Out West Arts: Performance at the end of the world

Opera, music, theater, and art in Los Angeles and beyond

Coda

November 13, 2008

 
Photo: Erick Labbe/LAT 2008

So you’ve just finished developing and directing a new technologically complex opera production for one of the world’s major companies to some acclaim in the international media. What’s next for you? How about performing in your own theatrical work in front of rows of rude and apathetic UCLA undergrads who are careful not to let this general education class requirement get in the way of their text messaging time. But such is the lot of a world-renown theater visionary such as Robert Lepage and his colleagues in Ex Machina who have arrived in Los Angeles just days after his new production of Berlioz’ La Damnation de Faust has opened at The Metropolitan Opera in New York to appear in The Blue Dragon a play co-written with his co-star Marie Maichaud. Apparently technological innovation cuts both ways in that it is simultaneously the hallmark of his production and well the source of general rude misbehavior (at least tonight) from some of UCLAs not-quite-so finest.
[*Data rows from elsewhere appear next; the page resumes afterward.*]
(** The counters [revision] and [published] are [uint64]. *)
Record logTail := {
  lines : list string;
  partial : string;
  start : nat;
  count : nat;
  revision : Z;
  published : Z;
  truncated : bool
}.

Definition newLogTail : logTail :=
  {| lines := replicate logTailLineLimit ""; partial := ""; start := 0; count := 0;
     revision := 0; published := 0; truncated := false |}.

Definition incr (z : Z) : Z := (z + 1) mod 2 ^ 64.

Section Tail.
(** [github.com/charmbracelet/x/ansi]: removes escape sequences *)
Context (Strip : string -> string).

Definition dropControl (r : N) : option N :=
  if (r =? tab)%N then Some 32%N else if IsControl r then None else Some r.

Definition sanitizeLogLine (line : string) : string :=
  let line := if bool_decide (is_Some (IndexByte line "027")) then Strip line else line in
  if existsb (fun d => IsControl d.1) (runes line) then Map dropControl line else line.

Definition appendPartial (data : string) (t : logTail) : logTail :=
  let remaining := (Z.of_nat logTailByteLimit - Z.of_nat (String.length (partial t)))%Z in
  if (remaining <=? 0)%Z then
    if truncated t then t
    else {| lines := lines t; partial := partial t; start := start t; count := count t;
            revision := incr (revision t); published := published t; truncated := true |}
  else
    let '(data, cut) :=
      if (remaining <? Z.of_nat (String.length data))%Z then (str_take (Z.to_nat remaining) data, true)
      else (data, truncated t) in
    {| lines := lines t; partial := partial t +:+ data; start := start t; count := count t;
       revision := incr (revision t); published := published t; truncated := cut |}.

(** The line as it is shown *)
Definition shown (t : logTail) : string :=
  sanitizeLogLine (partial t) +:+ (if truncated t then ellipsis else "").

Definition commitPartial (t : logTail) : logTail :=
  let line := shown t in
  let '(index, start', count') :=
    if (count t =? logTailLineLimit)%nat
    then (start t, (start t + 1) mod logTailLineLimit, count t)
    else ((start t + count t) mod logTailLineLimit, start t, S (count t))%nat in
  {| lines := <[index := line]> (lines t); partial := ""; start := start'; count := count';
     revision := incr (revision t); published := published t; truncated := false |}.

(** The loop of [Write]; every round but the last consumes a separator, so the
    length of the data bounds the rounds. *)
Fixpoint write (fuel : nat) (data : string) (t : logTail) : logTail :=
  match fuel with
  | O => t
  | S fuel =>
      if String.eqb data "" then t
      else
        match IndexAny data (String cr (String lf "")) with
        | None => appendPartial data t
        | Some separator =>
            let t := commitPartial (appendPartial (str_take separator data) t) in
            let rest := str_drop (S separator) data in
            let rest :=
              match String.get separator data, rest with
              | Some c, String d rest' => if Ascii.eqb c cr && Ascii.eqb d lf then rest' else rest
              | _, _ => rest
              end in
            write fuel rest t
        end
  end.
Definition Write (data : string) (t : logTail) : logTail := write (S (String.length data)) data t.

Definition snapshot (t : logTail) : option logSnapshotMsg * logTail :=
  if (revision t =? published t)%Z then (None, t)
  else
    (Some {| s_lines := lines t; s_start := start t; s_count := count t; s_partial := shown t |},
     {| lines := lines t; partial := partial t; start := start t; count := count t;
        revision := revision t; published := revision t; truncated := truncated t |}).

(** ** The ring *)

Definition ring (ls : list string) (start count : nat) : list string :=
  (fun k => default "" (ls !! ((start + k) mod logTailLineLimit)%nat)) <$> seq 0 count.
Definition shownLines (t : logTail) : list string := ring (lines t) (start t) (count t).

(** [s[len(s)-n:]], all of it when shorter *)
Definition lastn {A} (n : nat) (l : list A) : list A := drop (length l - n) l.

Definition ring_ok (t : logTail) : Prop :=
  length (lines t) = logTailLineLimit /\ (start t < logTailLineLimit)%nat /\ (count t <= logTailLineLimit)%nat /\
  ((count t < logTailLineLimit)%nat -> start t = 0%nat).

Lemma ring_length ls st c : length (ring ls st c) = c.
Proof. unfold ring. by rewrite length_fmap, length_seq. Qed.

Lemma ring_lookup ls st c k : (k < c)%nat ->
  ring ls st c !! k = Some (default "" (ls !! ((st + k) mod logTailLineLimit)%nat)).
Proof. intros H. unfold ring. by rewrite list_lookup_fmap, lookup_seq_lt. Qed.

Lemma mod_limit n : (n < logTailLineLimit)%nat -> (n mod logTailLineLimit = n)%nat.
Proof. apply Nat.mod_small. Qed.

Lemma mod_next st k : (st < logTailLineLimit)%nat -> (k < logTailLineLimit)%nat ->
  ((st + 1) mod logTailLineLimit + k) mod logTailLineLimit = ((st + S k) mod logTailLineLimit)%nat.
Proof. intros H1 H2. rewrite Nat.Div0.add_mod_idemp_l. f_equal. lia. Qed.

Lemma mod_other st k : (st < logTailLineLimit)%nat -> (0 < k < logTailLineLimit)%nat ->
  ((st + k) mod logTailLineLimit <> st)%nat.
Proof.
  intros H1 H2. destruct (decide (st + k < logTailLineLimit)%nat) as [H|H]; [rewrite mod_limit by done; lia|].
  replace ((st + k) mod logTailLineLimit)%nat with (st + k - logTailLineLimit)%nat; [lia|].
  symmetry. replace (st + k)%nat with (st + k - logTailLineLimit + 1 * logTailLineLimit)%nat at 1 by lia.
  rewrite Nat.Div0.mod_add. apply mod_limit. lia.
Qed.

Lemma limit_pos : (0 < logTailLineLimit)%nat.
Proof. apply Nat.lt_0_succ. Qed.

#[local] Opaque Nat.modulo logTailLineLimit.

(** Committing a line appends it to the ring and drops the oldest of too many. *)
Lemma commit_ring t : ring_ok t ->
  ring_ok (commitPartial t) /\
  shownLines (commitPartial t) = lastn logTailLineLimit (shownLines t ++ [shown t]).
Proof.
  intros (Hl & Hst & Hc & H0). unfold commitPartial, shownLines, ring_ok.
  destruct (Nat.eqb_spec (count t) logTailLineLimit) as [Hfull|Hroom]; cbn [lines partial start count].
  - split.
    { rewrite length_insert. split; [done|]. split; [apply Nat.mod_upper_bound; lia|]. split; [lia|]. lia. }
    unfold lastn. rewrite length_app, ring_length. simpl length.
    replace (count t + 1 - logTailLineLimit)%nat with 1%nat by lia. apply list_eq. intros k.
    destruct (decide (k < logTailLineLimit)%nat) as [Hk|Hk].
    2: { rewrite !lookup_ge_None_2; [done| |rewrite ring_length; lia].
         rewrite length_drop, length_app, ring_length. simpl. lia. }
    rewrite ring_lookup by lia. rewrite lookup_drop, mod_next by lia. simpl.
    destruct (decide (S k = logTailLineLimit)) as [Heq|Hne].
    + rewrite Heq. replace ((start t + logTailLineLimit) mod logTailLineLimit)%nat with (start t).
      2: { replace (start t + logTailLineLimit)%nat with (start t + 1 * logTailLineLimit)%nat by lia.
           rewrite Nat.Div0.mod_add. by rewrite mod_limit. }
      rewrite list_lookup_insert_eq by lia. rewrite lookup_app_r; rewrite ring_length; [|lia].
      by replace (logTailLineLimit - count t)%nat with 0%nat by lia.
    + rewrite list_lookup_insert_ne by (intros Heq; symmetry in Heq; by apply mod_other in Heq; lia).
      rewrite lookup_app_l by (rewrite ring_length; lia). by rewrite ring_lookup by lia.
  - rewrite H0 by lia. split.
    { rewrite length_insert. split; [done|]. split; [lia|]. split; lia. }
    unfold lastn. rewrite length_app, ring_length. simpl length.
    replace (count t + 1 - logTailLineLimit)%nat with 0%nat by lia. rewrite drop_0. apply list_eq. intros k.
    destruct (decide (k < count t)%nat) as [Hk|Hk].
    + rewrite ring_lookup by lia. rewrite lookup_app_l by (rewrite ring_length; lia). rewrite ring_lookup by lia.
      rewrite !mod_limit by lia. by rewrite list_lookup_insert_ne by lia.
    + destruct (decide (k = count t)) as [->|Hne].
      * rewrite ring_lookup by lia. rewrite lookup_app_r; rewrite ring_length; [|lia]. rewrite Nat.sub_diag.
        rewrite !mod_limit by lia. by rewrite list_lookup_insert_eq by lia.
      * rewrite !lookup_ge_None_2; [done| |]; rewrite ?length_app, ?ring_length; simpl; lia.
Qed.

Lemma append_ring t data : ring_ok t -> ring_ok (appendPartial data t) /\ shownLines (appendPartial data t) = shownLines t.
Proof.
  unfold appendPartial. destruct (_ <=? _)%Z; [by destruct (truncated t)|]. by destruct (_ <? _)%Z.
Qed.

Lemma lastn_lastn {A} n (l : list A) x : (0 < n)%nat -> lastn n (lastn n l ++ [x]) = lastn n (l ++ [x]).
Proof.
  intros Hn. unfold lastn. rewrite !length_app, length_drop. simpl.
  destruct (decide (length l <= n)%nat) as [H|H].
  - replace (length l - n)%nat with 0%nat by lia. rewrite drop_0, Nat.sub_0_r. done.
  - rewrite (drop_app_le l) by lia. rewrite (drop_app_le (drop _ l)) by (rewrite length_drop; lia).
    rewrite drop_drop. f_equal. f_equal. lia.
Qed.

(** ** The stream *)

(** A chunk as lines: [cur] is the unfinished line before it; what is finished
    and what remains after it.  CR LF, CR and LF end a line. *)
Fixpoint feed (data cur : string) : list string * string :=
  match data with
  | "" => ([], cur)
  | String c rest =>
      if Ascii.eqb c lf then let '(ls, r) := feed rest "" in (cur :: ls, r)
      else if Ascii.eqb c cr then
        match rest with
        | String d rest' =>
            if Ascii.eqb d lf then let '(ls, r) := feed rest' "" in (cur :: ls, r)
            else let '(ls, r) := feed rest "" in (cur :: ls, r)
        | "" => ([cur], "")
        end
      else feed rest (cur +:+ String c "")
  end.

Fixpoint feeds (chunks : list string) (cur : string) : list string * string :=
  match chunks with
  | [] => ([], cur)
  | data :: chunks =>
      let '(ls, r) := feed data cur in let '(ls', r') := feeds chunks r in (ls ++ ls', r')
  end.

(** [line] is [raw] as the tail shows it: its first 4 KiB without control
    characters, and an ellipsis for what is missing; a line of exactly 4 KiB
    may have one too. *)
Definition cut_ok (raw : string) (cut : bool) : Prop :=
  ((logTailByteLimit < String.length raw)%nat -> cut = true) /\ (cut = true -> (logTailByteLimit <= String.length raw)%nat).

Definition renders (raw line : string) : Prop :=
  exists cut, cut_ok raw cut /\
    line = sanitizeLogLine (str_take logTailByteLimit raw) +:+ (if cut : bool then ellipsis else "").

(** The tail [t] stands for the finished lines [all] and the unfinished [cur]. *)
Definition tails (t : logTail) (all : list string) (cur : string) : Prop :=
  ring_ok t /\ partial t = str_take logTailByteLimit cur /\ cut_ok cur (truncated t) /\
  exists shown_all, Forall2 renders all shown_all /\ shownLines t = lastn logTailLineLimit shown_all.

Lemma str_take_append_le n s t : (n <= String.length s)%nat -> str_take n (s +:+ t) = str_take n s.
Proof.
  revert s. induction n as [|n IH]; intros [|c s] H; cbn in H; try lia; [by destruct t|done|].
  rewrite str_append_cons. cbn [str_take]. rewrite IH by lia. done.
Qed.

Lemma str_take_append_ge n s t : (String.length s <= n)%nat ->
  str_take n (s +:+ t) = s +:+ str_take (n - String.length s) t.
Proof.
  revert n. induction s as [|c s IH]; intros n H; [by rewrite !str_append_nil_l, Nat.sub_0_r|].
  destruct n as [|n]; cbn in H; [lia|]. rewrite !str_append_cons. cbn [str_take String.length]. rewrite IH by lia. done.
Qed.

#[local] Opaque logTailByteLimit.

Lemma append_tails t all cur data : tails t all cur -> tails (appendPartial data t) all (cur +:+ data).
Proof.
  intros (Hr & Hp & [Hc1 Hc2] & Hall). destruct (append_ring t data Hr) as [Hr' Hs'].
  split; [done|]. rewrite Hs'. split; [|split; [|done]]; clear Hr' Hs' Hall Hr; unfold appendPartial;
    pose proof (str_length_take logTailByteLimit cur) as Hlen; rewrite <- Hp in Hlen;
    destruct (Z.leb_spec (Z.of_nat logTailByteLimit - Z.of_nat (String.length (partial t))) 0) as [Hle|Hgt].
  - rewrite str_take_append_le by lia. by destruct (truncated t).
  - assert (partial t = cur) as Hcur by (rewrite Hp; apply str_take_ge; lia). rewrite Hcur in *.
    destruct (Z.ltb_spec (Z.of_nat logTailByteLimit - Z.of_nat (String.length cur)) (Z.of_nat (String.length data))) as [Hlt|Hge];
      cbn [partial]; rewrite str_take_append_ge by lia.
    + f_equal. f_equal. lia.
    + rewrite (str_take_ge _ data) by lia. done.
  - unfold cut_ok. rewrite str_length_append. destruct (truncated t) eqn:Ht; [rewrite Ht|]; cbn [truncated]; split; intros; try done; lia.
  - assert (partial t = cur) as Hcur by (rewrite Hp; apply str_take_ge; lia). rewrite Hcur in *.
    unfold cut_ok. rewrite str_length_append.
    destruct (Z.ltb_spec (Z.of_nat logTailByteLimit - Z.of_nat (String.length cur)) (Z.of_nat (String.length data))) as [Hlt|Hge];
      cbn [truncated]; split; intros H; try done; try lia. specialize (Hc2 H). lia.
Qed.

Lemma commit_tails t all cur : tails t all cur -> tails (commitPartial t) (all ++ [cur]) "".
Proof.
  intros (Hr & Hp & Hc & shown_all & HF & Hs). destruct (commit_ring t Hr) as [Hr' Hs'].
  split; [done|]. split; [|split].
  - unfold commitPartial. destruct (_ =? _)%nat; cbn [partial]; by rewrite str_take_ge by (cbn; lia).
  - unfold commitPartial, cut_ok. destruct (_ =? _)%nat; cbn [truncated String.length]; (split; [lia|done]).
  - exists (shown_all ++ [shown t]). split.
    + apply Forall2_app; [done|]. constructor; [|constructor]. exists (truncated t). split; [done|].
      unfold shown. by rewrite Hp.
    + rewrite Hs', Hs. apply lastn_lastn, limit_pos.
Qed.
Of course, on some level I can sympathize with the offenders since this is not the proverbial pearls that have been laid before them, but something else. Lepage and Maichaud have crafted a play that is somewhat of a sequel to The Dragon Trilogy, a landmark work from over 20 years ago. In The Blue Dragon, Pierre Lamontagne resurfaces in China many years after the end of the previous play. He is now in a faltering affair with a young local artist he is helping to promote in his gallery while simultaneously welcoming the arrival of an old friend, Claire, who has ostensibly come to China to adopt a child. Pierre’s lover, Xiao Ling, rounds out this three-person cast. Everyone steps around each other with much politeness and care until a brief burst of tidy emotion eventually leads to denouement.
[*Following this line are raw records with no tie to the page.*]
(* ===== verification/DashboardTheorems.v ===== *)
(** The dashboard never dereferences a missing row, a terminal row is only
    reopened by an explicit restart, at most one frame tick is pending, and the
    views show every row and the newest log lines. *)
From stdpp Require Import prelude gmap strings list.
From Stdlib Require Import Ascii ZArith Lia.
From S2P Require Import Prelude GoStrings Utf8 Progress Tail Dashboard.

Module DashboardTheorems.
Import Utf8 Progress Dashboard.

Section Theorems.
Context `{UC : UnicodeCase} {Completion : Type} (Valid : Completion -> bool).
Abbreviation model := (model Completion).
Abbreviation updateModel := (updateModel Completion Valid).

(** ** Well-formed models *)

Definition phase_wf (p : phaseModel) : Prop :=
  NoDup (order p) /\ forall id, id ∈ order p <-> is_Some (items p !! id).

Definition model_wf (m : model) : Prop :=
  Forall phase_wf (phases Completion m) /\
  forall k i, byPhase Completion m !! k = Some i -> exists p, phases Completion m !! i = Some p /\ pid p = k.

Lemma sweep_spec f ids its : NoDup ids -> (forall id, id ∈ ids -> is_Some (its !! id)) ->
  exists its', sweep f ids its = Some its' /\
    forall id, its' !! id = if bool_decide (id ∈ ids) then f <$> its !! id else its !! id.
Proof.
  revert its. induction ids as [|id ids IH]; intros its Hnd Hin.
  { exists its. split; [done|]. intros id. by rewrite bool_decide_eq_false_2 by set_solver. }
  apply NoDup_cons in Hnd as [Hni Hnd]. destruct (Hin id ltac:(set_solver)) as [item Hitem].
  destruct (IH (<[id := f item]> its) Hnd) as (its' & Hs & Hl).
  { intros j Hj. destruct (decide (j = id)) as [->|Hne]; [by rewrite lookup_insert_eq|].
    rewrite lookup_insert_ne by done. apply Hin. set_solver. }
  exists its'. cbn [sweep]. rewrite Hitem. simpl. split; [done|]. intros j. rewrite Hl.
  destruct (decide (j = id)) as [->|Hne].
  - rewrite bool_decide_eq_false_2 by done. rewrite bool_decide_eq_true_2 by set_solver. by rewrite lookup_insert_eq, Hitem.
  - rewrite lookup_insert_ne by done. destruct (decide (j ∈ ids)).
    + rewrite !bool_decide_eq_true_2 by set_solver. done.
    + rewrite !bool_decide_eq_false_2 by set_solver. done.
Qed.

(** What sweeping a well-formed phase does to its rows *)
Lemma sweep_wf f p : phase_wf p -> exists its, sweep f (order p) (items p) = Some its /\ forall id, its !! id = f <$> items p !! id.
Proof.
  intros [Hnd Hdom]. destruct (sweep_spec f (order p) (items p) Hnd ltac:(by intros id ?; apply Hdom)) as (its & Hs & Hl).
  exists its. split; [done|]. intros id. rewrite Hl. case_bool_decide as Hin; [done|].
  destruct (items p !! id) eqn:Hi; [|done]. exfalso. apply Hin, Hdom. by rewrite Hi.
Qed.

Lemma applyPhase_wf e p : phase_wf p -> exists p', applyPhase e p = Some p' /\ phase_wf p' /\ pid p' = pid p /\
  forall id, items p' !! id =
    if String.eqb (ID e) "*" then sweepItem e <$> items p !! id
    else if String.eqb id (ID e) then Some (updateItem e (default (freshItem e) (items p !! id))) else items p !! id.
Proof.
  intros Hwf. unfold applyPhase. destruct (String.eqb_spec (ID e) "*") as [He|He].
  - destruct (sweep_wf (sweepItem e) p Hwf) as (its & Hs & Hl). rewrite Hs. eexists. split; [done|]. cbn.
    split; [|done]. destruct Hwf as [Hnd Hdom]. split; [done|]. intros id. rewrite Hdom, Hl, fmap_is_Some. done.
  - destruct Hwf as [Hnd Hdom].
    destruct (items p !! ID e) as [item|] eqn:Hi; eexists; (split; [reflexivity|]); unfold phase_wf; cbn [order items pid]; split.
    + split; [done|]. intros id. rewrite Hdom. destruct (decide (id = ID e)) as [->|Hne].
      * rewrite lookup_insert_eq, Hi. by split; eauto.
      * by rewrite lookup_insert_ne.
    + split; [done|]. intros id. destruct (String.eqb_spec id (ID e)) as [->|Hne];
        [by rewrite lookup_insert_eq, Hi|by rewrite lookup_insert_ne].
    + assert (ID e ∉ order p) as Hni by (rewrite Hdom, Hi; by intros [? ?]). split.
      * apply NoDup_app. split; [done|]. split; [set_solver|apply NoDup_singleton].
      * intros id. rewrite elem_of_app, list_elem_of_singleton, Hdom. destruct (decide (id = ID e)) as [->|Hne].
        -- rewrite lookup_insert_eq. split; [by eauto|by right].
        -- rewrite lookup_insert_ne by done. split; [by intros [?|?]|by left].
    + split; [done|]. intros id. destruct (String.eqb_spec id (ID e)) as [->|Hne];
        [by rewrite lookup_insert_eq, Hi|by rewrite lookup_insert_ne].
Qed.

(** ** Rows *)

Definition rowAt (m : model) (phase id : string) : option itemModel :=
  i ← byPhase Completion m !! phase; p ← phases Completion m !! i; items p !! id.

(** What an event does to one row *)
Definition rowEvent (e : Event) (phase id : string) (row : option itemModel) : option itemModel :=
  if String.eqb phase (Phase e) then
    if String.eqb (ID e) "*" then sweepItem e <$> row
    else if String.eqb id (ID e) then Some (updateItem e (default (freshItem e) row)) else row
  else row.

(** A model extended by the phase of an event it does not know *)
Definition emptyPhase (name : string) : phaseModel :=
  {| pid := name; plabel := displayName name; visible := false; order := []; items := ∅ |}.

Lemma emptyPhase_wf name : phase_wf (emptyPhase name).
Proof. split; [constructor|]. intros id. cbn. rewrite lookup_empty. split; [by intros ?%elem_of_nil|by intros [? ?]]. Qed.

Lemma insert_phase_rows (ps : list phaseModel) (table : gmap string nat) index p p' k :
  (forall k i, table !! k = Some i -> exists p, ps !! i = Some p /\ pid p = k) ->
  ps !! index = Some p -> pid p' = pid p ->
  (forall k i, table !! k = Some i -> exists q, <[index := p']> ps !! i = Some q /\ pid q = k) /\
  (table !! pid p = Some index ->
   (i ← table !! k; <[index := p']> ps !! i) = if String.eqb k (pid p) then Some p' else i ← table !! k; ps !! i).
Proof.
  intros Ht Hp Hpid. split.
  - intros k' i Hk. destruct (Ht k' i Hk) as (q & Hq & Hqp). destruct (decide (i = index)) as [->|Hne].
    + exists p'. rewrite list_lookup_insert_eq by (by eapply lookup_lt_Some). split; [done|]. congruence.
    + exists q. by rewrite list_lookup_insert_ne.
  - intros Hidx. destruct (String.eqb_spec k (pid p)) as [->|Hne].
    + rewrite Hidx. simpl. by rewrite list_lookup_insert_eq by (by eapply lookup_lt_Some).
    + destruct (table !! k) as [i|] eqn:Hk; [|done]. simpl. destruct (decide (i = index)) as [->|Hi].
      * destruct (Ht k index Hk) as (q & Hq & Hqp). congruence.
      * by rewrite list_lookup_insert_ne.
Qed.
The three actors, including Lepage himself and Pierre, are at play in a two story set rife with all of the visual tricks Lepage has become famous for, including retractable video screens and technology that produces video images which respond to stimuli provided directly by the cast themselves. There are bicycling scenes through the streets of Shanghai and electronic snow. Everywhere there is video and more subtle effects enhanced by a set and music that more often than not come to the characters as opposed to the other way around. It's like they're all living in one of those houses of the future fantasized about in the media in the 1980s where computers would do everything for you in the domestic sphere. It is amazing how Lepage manages to use so little space in such a flexible way.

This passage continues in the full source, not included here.